When Doug Moench introduced Moon Knight as a foe for Jack Russell, Werewolf by Night, the Batman pastiche was barely disguised by a white costume, a French assistant, and a career as a mercenary. Something about Moon Knight in an otherwise uninspiring story must have generated a response, as nine months later he was given a solo tryout, at which point Moench applied greater thought to the concept. He came up with the novel idea of Moon Knight maintaining several civilian identities, and explained his greater than human abilities via the effects of being bitten by the Werewolf. Don Perlin’s art is no more cultured, and Moench isn’t yet extending himself.

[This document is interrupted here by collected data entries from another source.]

Lemma fadd_spec f e na : FInv f → nodeAddr (peaddr e) = (na, true) →
  ∃ f', fadd f e = Ok f' ∧ FInv f' ∧ fsets f' = addSets na (fsets f).
Proof.
  intros HI Hna. destruct (nodeAddr_valid _ _ Hna) as [H16 Hkey]. unfold fadd, addSets. rewrite Hna, Hkey. cbn [fsets fst snd negb].
  destruct (decide (na ∈ fadded f)) as [Ha|Ha]; [rewrite bool_decide_eq_true_2 by done; eauto|].
  rewrite bool_decide_eq_false_2 by done. pose proof (fi_aset f HI na) as Has. pose proof (fi_dset f HI na) as Hds.
  destruct (To4 na.1) as [ip4|] eqn:E4; [assert (Hv : isV4 na = true) by (apply bool_decide_eq_true; rewrite E4; eauto)|
    assert (Hv : isV4 na = false) by (apply bool_decide_eq_false; rewrite E4; by intros [??]); rewrite H16; cbn [Nat.eqb]];
  destruct (decide (na ∈ fdropped f)) as [Hd|Hd];
    [rewrite bool_decide_eq_true_2 by done|rewrite bool_decide_eq_false_2 by done|
     rewrite bool_decide_eq_true_2 by done|rewrite bool_decide_eq_false_2 by done].
  - assert (Hin : na ∈ pmDropped (fmsg f)).
    { apply Hds in Hd as [|Hd]; [done|]. destruct (fi_dropped6 f HI) as [_ H6]. destruct (H6 na Hd). congruence. }
    destruct (alist_remove true _ na (fi_dropped f HI) Hin) as (i & Ei & _ & Hal & Hx). rewrite Ei.
    eexists. split; [done|]. split; [|done]. destruct HI as [I1 I2 I3 I4 I5 I6 I7 I8 I9]. constructor; cbn; try done; [|set_solver].
    intros x. rewrite elem_of_difference, elem_of_singleton, I6, Hx. split; [tauto|].
    intros [[? ?]|H6]; [tauto|]. split; [by right|]. intros ->. destruct I4 as [_ Hl]. destruct (Hl na H6). congruence.
  - eexists. split; [done|]. split; [|done]. destruct HI as [I1 I2 I3 I4 I5 I6 I7 I8 I9]. constructor; cbn; try done.
    + apply alist_app; [done|naive_solver|done..].
    + intros x. rewrite elem_of_union, elem_of_singleton, I5, elem_of_app, list_elem_of_singleton. tauto.
    + set_solver.
    + rewrite !length_app. cbn. lia.
  - assert (Hin : na ∈ pmDropped6 (fmsg f)).
    { apply Hds in Hd as [Hd|]; [|done]. destruct (fi_dropped f HI) as [_ H6]. destruct (H6 na Hd). congruence. }
    destruct (alist_remove false _ na (fi_dropped6 f HI) Hin) as (i & Ei & _ & Hal & Hx). rewrite Ei.
    eexists. split; [done|]. split; [|done]. destruct HI as [I1 I2 I3 I4 I5 I6 I7 I8 I9]. constructor; cbn; try done; [|set_solver].
    intros x. rewrite elem_of_difference, elem_of_singleton, I6, Hx. split; [tauto|].
    intros [H6|[? ?]]; [|tauto]. split; [by left|]. intros ->. destruct I3 as [_ Hl]. destruct (Hl na H6). congruence.
  - eexists. split; [done|]. split; [|done]. destruct HI as [I1 I2 I3 I4 I5 I6 I7 I8 I9]. constructor; cbn; try done.
    + apply alist_app; [done|naive_solver|done..].
    + intros x. rewrite elem_of_union, elem_of_singleton, I5, elem_of_app, list_elem_of_singleton. tauto.
    + set_solver.
    + rewrite !length_app. cbn. lia.
Qed.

Perhaps mindful that objections from DC were always a possibility, Moon Knight wasn’t rushed into his own title, but given guest appearances with headliners Spider-Man and the Thing, the latter amusingly written by a genuine Steven Grant. It was one of the aliases Moench had Moon Knight operate under. A young Mike Zeck is the best of the artists assigned, but the stories remain average.

The making of Moon Knight occurs in three stages. The first removed other superheroes from a solo back-up strip in a magazine aimed at adult viewers of the late 1970s Hulk TV show. Moench cultivated a noir crime atmosphere, and developed a supporting cast, primarily girlfriend Marlene. The second marker is Bill Sienkiewicz. Over a five year period Sienkiewicz’s artistic evolution was astonishing. At the start of his career Sienkiewicz was influenced by Neal Adams to such an extent it blinded people to the amazing talent. Many artists attempted to imitate Adams over the years, but none of them managed it as well as Sienkiewicz who was just starting out. The style might be appropriated, but it gives Moon Knight depth, and the ordinary people around him greater personality. Black and white reproduction does no favours to some of Sienkiewicz’s early work, but it’s now available in colour for comparison as Bad Moon Rising, while the more he develops the less the colour is necessary. It’s with the second Essentials volume, though, that he becomes Marvel’s most distinctive artist since Jack Kirby.

Sienkiewicz arrived halfway through an overly complex escalation to a frankly ridiculous villain, but afterwards Moench ups his game, beginning with a damaged killer featuring a thrilling chase sequence. Changing dialogue patterns depending on which personality Moon Knight uses is clever, but leads to daft lines such as “Good evening Marlene, my impish dear!”. The third stage cementing Moon Knight is a regular series in 1980. in which the supporting cast expands further. Here Moench dispenses with the idea of Moon Knight being anything other than a Batman knock-off, but the crucial difference is that his life is one without super villains, as he stars in almost real world crime dramas. There may be masks and disguises, but the people behind them are human. Moench drops the idea of extra strength, but expands the supporting cast, while Sienkiewicz’s art varies according to the inking. The rougher Klaus Janson makes him look far better than the smoother Frank Giacoia, but Sienkiewicz inking himself is best.

Two-thirds of this collection still stands up reasonably well. Some situations may be a little arch, but there’s always an interesting idea behind them, and when that sweet note is hit the results are very rewarding. Better is to come.